Resources listed in, or determined to be eligible for listing in, the California Register are resources that must be given consideration in the CEQA process.

All projects undertaken by a public agency are subject to CEQA. This includes projects undertaken by any state or local agency, any special district (e.g., a school district), and any public college or university.

CEQA applies to discretionary projects undertaken by private parties. A discretionary project is one that requires the exercise of judgement or deliberation by a public agency in determining whether the project will be approved, or if a permit will be issued. Some common discretionary decisions include placing conditions on the issuance of a permit, delaying demolition to explore alternatives, or reviewing the design of a proposed project. Aside from decisions pertaining to a project that will have a direct physical impact on the environment, CEQA also applies to decisions that could lead to indirect impacts, such as making changes to local codes, policies, and general and specific plans. Judgement or deliberation may be exercised by the staff of a permitting agency or by a board, commission, or elected body.

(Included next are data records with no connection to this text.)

(** The delay in a refusal is what a client reads from it. *)
Lemma RetryAfter_round_trip base u now :
  RetryAfterSecondsFromError (Some (AppErr (conflictWithRetryAfter base (Some u) now))) =
  Z.max 1 (SecondsInt (SubT u now)).
Proof.
  assert (Hr : forall z, 0 < z -> int64_ok z ->
    RetryAfterSecondsFromError (Some (AppErr (WithMetadata base (Some {["retry_after" := Itoa z]})))) = z).
  { intros z Hz Hok. destruct base as [[co re me md] ca].
    unfold RetryAfterSecondsFromError, errors_As, WithMetadata, ae_Status, st_Metadata. simpl.
    rewrite lookup_singleton_eq. simpl. rewrite TrimSpace_graphic by apply Itoa_graphic.
    rewrite (proj2 (String.eqb_neq _ _) (Itoa_nonempty z)), Atoi_Itoa by done.
    destruct (z <=? 0) eqn:E; bool_to_prop; lia. }
  unfold conflictWithRetryAfter. pose proof (sat64_range (u - now)) as [H1 H2].
  unfold SecondsInt, SubT. set (s := Z.quot (sat64 (u - now)) Second).
  assert (min_int64 <= s <= max_int64).
  { unfold s, Second, min_int64, max_int64 in *. clear s Hr. revert H1 H2. generalize (sat64 (u - now)). intros. Z.to_euclidean_division_equations. lia. }
  destruct (s <=? 0) eqn:E; bool_to_prop; rewrite Hr; unfold int64_ok in *; try lia.
  done.
Qed.

(** [Execute] on a keyed request is the claim phase followed by the executor. *)
Lemma Execute_keyed opts now bnow f fp w x :
  keyed_request opts -> request_fp opts = Ok fp ->
  Execute (X:=X) RedactText false cfg opts now bnow (Some f) (w, x) =
  let ttl := if opt_TTL opts <=? 0 then DefaultTTL cfg else opt_TTL opts in
  let '(c, w1) := claim (opt_Scope opts) (snd (request_key opts)) fp now
                    (AddT now (ProcessingTimeout cfg)) (AddT now ttl) w in
  match c with
  | Return r => (r, (w1, x))
  | Run id => let '(answer, x1) := f x in
              let '(r, w2) := finish RedactText cfg id bnow (AddT now ttl) answer w1 in (r, (w2, x1))
  end.
Proof.
  intros (Hs & key & Hk & Hne) Hfp. unfold Execute, request_key. simpl. rewrite Hk.
  rewrite (proj2 (String.eqb_neq _ _) Hne), (proj2 (String.eqb_neq _ _) Hs).
  unfold request_fp in Hfp. rewrite Hfp. done.
Qed.

End CoordinatorFacts.

(** ** A concrete instance for the witnesses: values are JSON strings *)

Module Demo.
Definition quote : string := String (byte 34) "".
#[global] Instance strings : JsonAny string := {|
  Marshal := fun s => Ok (quote +:+ s +:+ quote);
  Unmarshal := fun s =>
    match CutPrefix quote s with
    | Some r => match CutPrefix quote (String.rev r) with
                | Some m => Ok (String.rev m)
                | None => Err (PlainErr 1 "unexpected end of JSON input")
                end
    | None => Err (PlainErr 2 "invalid character")
    end;
  EmptyObject := "" |}.
Definition cfg : IdempotencyConfig := mkIdemConfig 1000 1000 30 5 64 false.
Definition opts : IdempotencyExecuteOptions string := mkOpts "orders" "u1" "post" "/pay" "k-1" "body" 0 true.
Definition db : sqldb := mkDB empty_table 7 [].
Definition pay : ST nat (result goerror string) := fun n => (Ok "done", S n).
Definition key : string * string := request_key opts.
Definition fp : string := match request_fp opts with Ok f => f | Err _ => "" end.
Definition row (status : string) (lock : option time) (body : option string) : IdempotencyRecord :=
  mkRecord 1 (fst key) (snd key) fp status None body None lock 1000 0 0.
Definition db_with (r : IdempotencyRecord) : sqldb := mkDB (mkTable {[1 := r]} 2) 7 [].
End Demo.
#[global] Opaque Demo.key Demo.fp.

Fixpoint last_char (s : string) : option ascii :=
  match s with
  | EmptyString => None
  | String c EmptyString => Some c
  | String _ s' => last_char s'
  end.

Lemma last_char_app s t : t <> "" -> last_char (s +:+ t) = last_char t.
Proof.
  intros Ht. induction s as [|c s IH]; [done|].
  change (String c s +:+ t) with (String c (s +:+ t)). simpl. rewrite IH.
  destruct s; [destruct t; done|done].
Qed.
Lemma rev_cons c s : String.rev (String c s) = String.rev s +:+ String c "".
Proof.
  enough (H : forall s a b, String.rev_app s (a +:+ b) = String.rev_app s a +:+ b)
    by (exact (H s "" (String c ""))).
  clear. induction s as [|c s IH]; intros a b; [done|]. simpl. apply (IH (String c a) b).
Qed.
Lemma Demo_keyed : keyed_request Demo.opts.
Proof. split; [done|]. eexists. split; [vm_compute; reflexivity | done]. Qed.
Lemma Demo_fp : request_fp Demo.opts = Ok Demo.fp.
Proof. vm_compute. reflexivity. Qed.
Lemma Demo_row_key s l b : rec_key (Demo.row s l b) = Demo.key.
Proof. unfold rec_key, Demo.row. simpl. by destruct Demo.key. Qed.
Lemma Demo_find r : rec_key r = Demo.key -> find_key (tbl_rows (db_table (Demo.db_with r))) Demo.key = Some r.
Proof.
  intros Hk. destruct (find_key _ _) as [s|] eqn:E.
  - apply find_key_Some in E as (i & Hi & _). simpl in Hi. by apply lookup_singleton_Some in Hi as [_ ->].
  - destruct (find_key_None _ _ 1 r E); [apply lookup_singleton_eq | exact Hk].
Qed.
Lemma Demo_table_ok r : rec_ID r = 1 -> table_ok (db_table (Demo.db_with r)).
Proof.
  intros Hid. split; simpl; [| |lia].
  - intros i s [<- <-]%lookup_singleton_Some. lia.
  - by intros i j s s' [<- _]%lookup_singleton_Some [<- _]%lookup_singleton_Some.
Qed.

(** ** Properties *)

(** The four outcomes share their hypotheses: a keyed request against a store
    that keeps the promise of the interface. *)
Section Properties.
Context {W X D : Type} `{!IdempotencyRepository W} `{!RepoSpec W} `{!JsonAny D}.
Variable RedactText : string -> string.
Variable cfg : IdempotencyConfig.
Variable opts : IdempotencyExecuteOptions D.
Variable fp : string.
Hypothesis Hkeyed : keyed_request opts.
Hypothesis Hfp : request_fp opts = Ok fp.
(** [now1] and [now2] are the readings for the expiry and for the lock end. *)
Definition Release (lock : option SystemOperationLock) (succeeded : bool) (failureReason : string)
  (now1 now2 : time) : ST W (result goerror unit) :=
  match lock with
  | None => mret (Ok tt)
  | Some lock =>
      let expiresAt := AddT now1 (ttl s) in
      if succeeded then
        MarkSucceeded (lock_recordID lock) 200
          (String (byte 123) (String (byte 34) ("operation_id" +:+ String (byte 34) (":" +:+ String (byte 34)
             (lock_operationID lock +:+ String (byte 34) ("," +:+ String (byte 34) ("released" +:+
              String (byte 34) ":true}"))))))) expiresAt
      else
        MarkFailedRetryable (lock_recordID lock)
          (if String.eqb failureReason "" then "SYSTEM_OPERATION_FAILED" else failureReason) now2 expiresAt
  end.

(** One tick of [renewLoop]: go on, go on after an error, or stop with
    ownership_lost. *)
Inductive renewal := Renewed | RenewFailed | OwnershipLost.
Definition renewTick (lock : SystemOperationLock) (now : time) : ST W renewal :=
  r ← ExtendProcessingLock (lock_recordID lock) (lock_operationID lock) (AddT now (lease s)) (AddT now (ttl s));
  mret (match r with
        | Err _ => RenewFailed
        | Ok true => Renewed
        | Ok false => OwnershipLost
        end).

(** The loop over its ticks: it ends when the ownership is lost. *)
Fixpoint renewLoop (lock : SystemOperationLock) (ticks : list time) : ST W unit :=
  match ticks with
  | [] => mret tt
  | now :: ticks' =>
      r ← renewTick lock now;
      match r with
      | OwnershipLost => mret tt
      | _ => renewLoop lock ticks'
      end
  end.

End Lock.

(** ** Clean-up *)

Record cleanupService := mkCleanup { interval : duration; batch : Z }.
Record cleanupConfig := mkCleanupConfig { CleanupIntervalSeconds : Z; CleanupBatchSize : Z }.
Definition NewIdempotencyCleanupService (cfg : option cleanupConfig) : cleanupService :=
  match cfg with
  | None => mkCleanup (60 * Second) 500
  | Some c =>
      mkCleanup (if 0 <? CleanupIntervalSeconds c then wrap64 (CleanupIntervalSeconds c * Second) else 60 * Second)
                (if 0 <? CleanupBatchSize c then CleanupBatchSize c else 500)
  end.

Section Cleanup.
Context {W : Type} `{!IdempotencyRepository W}.
Definition cleanupOnce (s : cleanupService) (now : time) : ST W unit :=
  _ ← DeleteExpired now (batch s); mret tt.
(** [runLoop]: once at the start, then at every tick. *)
Fixpoint cleanupLoop (s : cleanupService) (ticks : list time) : ST W unit :=
  match ticks with
  | [] => mret tt
  | now :: ticks' => _ ← cleanupOnce s now; cleanupLoop s ticks'
  end.
End Cleanup.

(** ** Lemmas *)

Section LockFacts.
Context {W : Type} `{!IdempotencyRepository W} `{!RepoSpec W}.
Variable s : lockService.

Lemma takeOver_inv now lu ea w id w' :
  table_ok (view w) -> takeOver now lu ea w = (Ok id, w') ->
  exists r, find_key (tbl_rows (view w)) lockKey = Some r /\ lock_free now r = true /\
    claimed_row (view w') id lockKey (rec_RequestFingerprint r) lu ea.
Proof.
  intros Hok H. unfold takeOver in H. unfold_st H. store_call H.
  destruct r as [[existing|]|]; [|done|done]. specialize (H1 _ eq_refl).
  rewrite <- surjective_pairing in H1. symmetry in H1.
  destruct (String.eqb (rec_Status existing) IdempotencyStatusProcessing && _); [done|].
  store_call H. destruct r as [[]|]; [| |done].
  - simplify_eq. rewrite H0 in H2. apply reclaim_true in H2 as (r & Hr & _ & Hfree & Hrow).
    pose proof (find_key_Some _ _ _ H1) as (i & Hi & Hk).
    destruct (ok_id _ Hok _ _ Hi) as [Hid _]. subst i. rewrite Hi in Hr. injection Hr as <-.
    rewrite Hk in Hrow. eauto.
  - store_call H. by destruct r as [[|]|].
Qed.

CEQA does not apply to ministerial projects. A ministerial project is one that requires only conformance with a fixed standard or objective measurement and requires little or no personal judgment by a public official as to the wisdom or manner of carrying out the project. Generally ministerial permits require a public official to determine only that the project conforms with applicable zoning and building code requirements and that applicable fees have been paid. Some examples of projects that are generally ministerial include roof replacements, interior alterations to residences, and landscaping changes.

For questions about what types of projects are discretionary and ministerial within your community, you must contact your local government; usually the local Planning Department handles such issues.